My mom grew up in Canaan, a small town in upstate New York, living with her parents and three siblings in a home my grandfather built. There were farm animals to feed, events at the grange hall, baseball on the radio and life during wartime.

Now nearing 90, my mom’s short term memory is going, but her long term is clear as a bell. It’s interesting how that happens, isn’t it? She’ll forget what we talked about on our last call, or what she bought at the grocery store that day, but her childhood stories live on, almost as sweet for the smile they put on her face as they are for us as we listen to her.

Learning to ski on the back hills, wipeouts and all. My grandfather’s hunting cabin in Vermont, and the time my grandmother put a full bear skin over her head to scare my mom’s friends (and boy did she!). The times she and her siblings got in trouble for climbing inside the water wheel that powered the house.

Singing in the church choir was something my mom truly cherished growing up. I loved hearing those stories when I was a kid; I was in awe to hear that my mother was the one chosen to sing Ave Maria at Christmas Eve services. My mother, soloist!

Mom lives down south now, but I’m only a couple of hours from Canaan. After talking about it for far too long, we finally planned a day trip during one of her visits to Connecticut. It was a fall day in 2016, and the drive was beautiful as always. We drove down the street she grew up on, past the house where she babysat and around the grounds of the school where her parents first met. We drove along the lake she skated on with friends, and of course, made a stop at the Canaan Congregational Church.

We walked around the quintessential New England brick structure, peered inside, and took plenty of photos. Later, we wrapped up the day with a late lunch, choosing a restaurant on the shore of Quechee Lake where mom remembered shooting darts with friends back in the day. She shared stories of 1940’s Canaan with our waitress, who smiled listening to her fond memories. It was a truly special day.

One year later, in November 2017, a fire destroyed the Canaan Congregational Church. An anchor of the community since 1829, it was devastatingly beyond repair. In early 2018, the congregation voted to demolish and rebuild; in 2019 they approved designs for the new church. Renderings look lovely; it will be a modern structure with plenty of space for worship, meetings and even a wi-fi café.

But it will never be the simple brick church it was. Gone is the gathering spot that held such a special place in my mother’s heart. I’m so glad we made that trip, and that she got to see it one more time.

We never know when we see something for the last time. If it’s something that’s special to you, make that trip. Take the time, and those special places will stay with you forever.

~ Karen

The Sound of the Train…

I was visiting with my father recently, sitting outside on his patio, when we both heard a train whistle in the distance. A slight smile came across his face.

“Whenever I hear the train, I say, ‘Hi, Pop!’” he said, going on to tell me why.

My grandfather worked for the railroad. As the story goes, when he’d almost reached the end of his shift, he would blow the train whistle when he knew he was close enough to home for his kids to hear it. They would then run to the train depot to meet him as he got off of work, and they’d all walk home together. My big, strong grandfather and his gaggle of kids. 

My dad is 89 years old. His father died in 1957. But this wonderful story lives on daily, in the simple sound of a train whistle.

This is why I started Your Stories Ink.
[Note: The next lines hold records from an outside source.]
(* ===== verification/BlockedMoves.v ===== *)
(** * Publishing and completing a blocked operation

    The two operations that reach both the gate of a process and the ledger.
    Publishing takes a lease and a ledger entry or neither; completing gives
    both back, or panics when something else has won. *)

From stdpp Require Import base tactics numbers list.
From Stdlib Require Import ZArith Lia.
From S2P Require Import Prelude Abi Object Wait Gate GateFacts Blocked BlockedFacts.
Import BlockedOperationRegistry.
Local Open Scope Z_scope.

Section moves.
Context {RESOURCES : Type}.
Implicit Types (op : BlockedOperation RESOURCES) (t : TaskAuthority.t) (r : BlockedOperationRegistry.t).

(** An operation as it is published: nothing is taken out of it yet. *)
Definition owns (res : BlockedOperationReservation) (owned : RESOURCES) (lease : ProcessOperationLease)
    : BlockedOperation RESOURCES :=
  {| reservation := Some res; resources := Some owned; process_lease := Some lease |}.

(** A lease that is given back. *)
Lemma returned g : with_active (active (with_active (active g + 1) g) - 1) (with_active (active g + 1) g) = g.
Proof. destruct g. unfold with_active. simpl. f_equal. lia. Qed.

Lemma publish_block_wp p th k owned t r : ledger_wf r → entry_at r k = None →
  (∀ g, gate_at t p = Some g → 0 ≤ active g) →
  wp (publish_for_process p th k owned) (t, r)
    (λ op '(t', r'), ∃ g res, gate_at t p = Some g ∧ phase g = ProcessLifecycleState.AcceptingOperations ∧
       gates t p (with_active (active g + 1) g) t' ∧ adds r p th k res r' ∧
       op = owns res owned (lease_of (TaskAuthority.operation_domain t) p g))
    (λ '(_, back) '(t', r'), back = owned ∧ r' = r ∧ (t' = t ∨ ∃ g, gate_at t p = Some g ∧ gates t p g t')).
Proof.
  intros Hwf Hk Hpos. unfold publish_for_process, publish_with_process_lease. wp_step. apply wp_on_fst. wp_step.
  eapply wp_mono; [apply acquire_wp| |]; cbn beta; [|intros error t' ->; split_and!; auto].
  intros lease t1 (g & Hg & Hph & Hlt & -> & Hgs). pose proof (Hpos _ Hg) as Hge.
  assert (gate_at t1 p = Some (with_active (active g + 1) g)) as Hg1 by (by rewrite (ga_at _ _ _ _ Hgs), decide_True).
  pose proof (ga_domain _ _ _ _ Hgs) as Hd.
  wp_step. apply wp_on_fst, wp_try. eapply wp_mono; [eapply validate_lease_wp; [exact Hg1|by rewrite Hd|..]| |done].
  { simpl. by rewrite Hph. }
  { simpl. lia. }
  intros _ ? ->. simpl. wp_step. apply wp_on_snd, wp_try. eapply wp_mono; [by apply reserve_block_wp| |].
  - intros res r' Had. wp_step. by exists g, res.
  - intros error r' [-> _]. wp_step. apply wp_on_fst, wp_unwrap.
    eapply wp_mono; [eapply release_lease_wp; [exact Hg1|by rewrite Hd|simpl; by rewrite Hph|simpl; lia]| |done].
    intros ? t2 Hgs2. wp_step. split_and!; [done..|]. right. exists g. split; [done|].
    eapply gates_trans; [exact Hgs|]. by rewrite returned in Hgs2.
Qed.

Lemma or_drop_wp {S E A} op (m : M S E A) s (Q : A → S → Prop) R :
  wp m s Q (λ _ _, False) → wp (or_drop op m) s Q R.
Proof.
  intros Hm. unfold or_drop. wp_step. apply wp_try. eapply wp_mono; [exact Hm| |done]. intros a s' HQ. by wp_step.
Qed.

Lemma complete_inner_wp {RESULT} res owned w c (cleanup : RESOURCES → RESULT) r : ledger_wf r → reserved r res w →
  w = None ∨ w = Some c →
  wp (complete_inner {| reservation := Some res; resources := Some owned; process_lease := None |} c cleanup) r
    (λ result r', result = cleanup owned ∧ removes r res r') (λ _ _, False).
Proof.
  intros Hwf Hres Hw. unfold complete_inner. cbn [reservation resources process_lease].
  pose proof (reserved_entry_at _ _ _ Hwf Hres) as Hat. wp_step. eapply wp_expect; [done|]. wp_step. apply or_drop_wp.
  eapply wp_mono; [by apply try_claim_winner_wp| |].
  2: { cbn beta. intros error r' (_ & _ & Hn). congruence. }
  intros claimed r1 (e & He & Hcl). rewrite Hat in He. injection He as <-. simpl in Hcl.
  assert (ledger_wf r1 ∧ reserved r1 res (Some c) ∧ domain r1 = domain r ∧
    (claimed = false → r1 = r ∧ w = Some c) ∧
    (∀ k, entry_at r1 k = if decide (k = reservation_wake res) then entry_at r1 k else entry_at r k) ∧
    (∀ res' w', reserved r res' w' → reservation_wake res' ≠ reservation_wake res → reserved r1 res' w'))
    as (Hwf1 & Hres1 & Hd1 & Hcl1 & Hat1 & Hoth).
  { destruct claimed.
    - split_and!; [apply Hcl|by eapply (de_mine _ _ _ _ _ Hcl)|apply Hcl|done| |by eapply (de_others _ _ _ _ _ Hcl)].
      intros k. rewrite (de_at _ _ _ _ _ Hcl k). by case_decide.
    - destruct Hcl as [-> Hs]. destruct Hw as [->| ->]; [by destruct Hs|]. split_and!; auto. intros k. by case_decide. }
  wp_step. eapply (wp_mono _ _ (λ _ r2, r2 = r1) _ (λ _ _, False)); [|intros [] ? ->|done].
  { destruct claimed; [by wp_step|]. destruct (Hcl1 eq_refl) as [-> ->]. wp_step. apply or_drop_wp.
    eapply wp_mono; [by apply winner_of_wp| |by intros ? ? (_ & _ & Hn); congruence].
    intros w ? [-> (e & He & <-)]. rewrite Hat in He. injection He as <-. simpl.
    rewrite bool_decide_true by done. by wp_step. }
  wp_step. eapply wp_expect; [done|]. wp_step. apply or_drop_wp.
  eapply wp_mono; [by eapply complete_wp| |done]. intros [] r2 Hrm.
  unfold drop_operation. cbn [reservation resources process_lease]. do 2 wp_step. apply wp_assert; [done|].
  apply wp_assert; [done|]. wp_step. split; [done|]. split; [apply Hrm|by rewrite (rm_domain _ _ _ Hrm)| |].
  - intros res' w' Hr' Hne. eapply (rm_others _ _ _ Hrm); auto.
  - intros k. rewrite (rm_at _ _ _ Hrm), Hat1. by case_decide.
Qed.

Lemma complete_wp_process {RESULT} res owned lease p w c (cleanup : RESOURCES → RESULT) t g r :
  ledger_wf r → reserved r res w → w = None ∨ w = Some c → gate_at t p = Some g →
  lease = lease_of (TaskAuthority.operation_domain t) p g → phase g ≠ ProcessLifecycleState.Exited → 1 ≤ active g →
  wp (complete_for_process (owns res owned lease) c cleanup) (t, r)
    (λ result '(t', r'), result = cleanup owned ∧ gates t p (with_active (active g - 1) g) t' ∧ removes r res r')
    (λ _ _, False).
Proof.
  intros Hwf Hres Hw Hg Hl Hph Ha. unfold complete_for_process. cbn [owns process_lease reservation resources].
  wp_step. apply wp_on_snd, wp_try. eapply wp_mono; [by eapply complete_inner_wp| |done].
  intros result r' [-> Hrm]. wp_step. apply wp_on_fst, wp_try. eapply wp_mono; [by eapply release_lease_wp| |done].
  intros [] t' Hgs. by wp_step.
Qed.

(** Completing with another winner than the one that won panics: the
    operation is dropped with its reservation. *)
Lemma mismatch_panics {RESULT} res owned lease w c (cleanup : RESOURCES → RESULT) t r :
  ledger_wf r → reserved r res (Some w) → w ≠ c → complete_for_process (owns res owned lease) c cleanup (t, r) = Panic.
Proof.
  intros Hwf Hres Hne. pose proof (reserved_entry_at _ _ _ Hwf Hres) as Hat.
  assert (try_claim_winner (reservation_wake res) c r = Ret r false) as Hclaim.
  { apply wp_returns. eapply wp_mono; [by apply try_claim_winner_wp| |by intros ? ? (_ & _ & ?); congruence].
    intros [] r' (e & He & Hd); rewrite Hat in He; injection He as <-; [|by destruct Hd].
    destruct (de_undecided _ _ _ _ _ Hd) as [_ Hn]. done. }
  assert (winner_of (reservation_wake res) r = Ret r (Some w)) as Hwin.
  { apply wp_returns. eapply wp_mono; [by apply winner_of_wp| |by intros ? ? (_ & _ & ?); congruence].
    intros ? r' [-> (e & He & <-)]. rewrite Hat in He. by injection He as <-. }
  unfold complete_for_process, complete_inner, or_drop, on_snd, try, mbind, M_bind, mret, M_ret, expect.
  cbn [owns process_lease reservation resources fst snd]. rewrite Hclaim. cbn beta iota. rewrite Hwin. cbn beta iota.
  rewrite bool_decide_false by congruence. done.
Qed.
End moves.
Because stories like these are what weave through the fabric of our lives, our histories, our wonderful occasions and inevitable heartbreak. Whenever I hear someone say they don’t have much of a story to tell, I immediately disagree. Everybody does. The ordinary is made extraordinary by the simple fact that it is your version of life and no one else’s. I rejoice in the opportunity to help people see that, and to help capture the stories we all want told and cherished for years to come.

I’ll be heading back up to see Dad soon, and I’ll be sitting down with biography clients as well. Whenever possible I’ll give a glimpse of my projects here in the Your Stories Ink blog. I welcome your feedback along the way!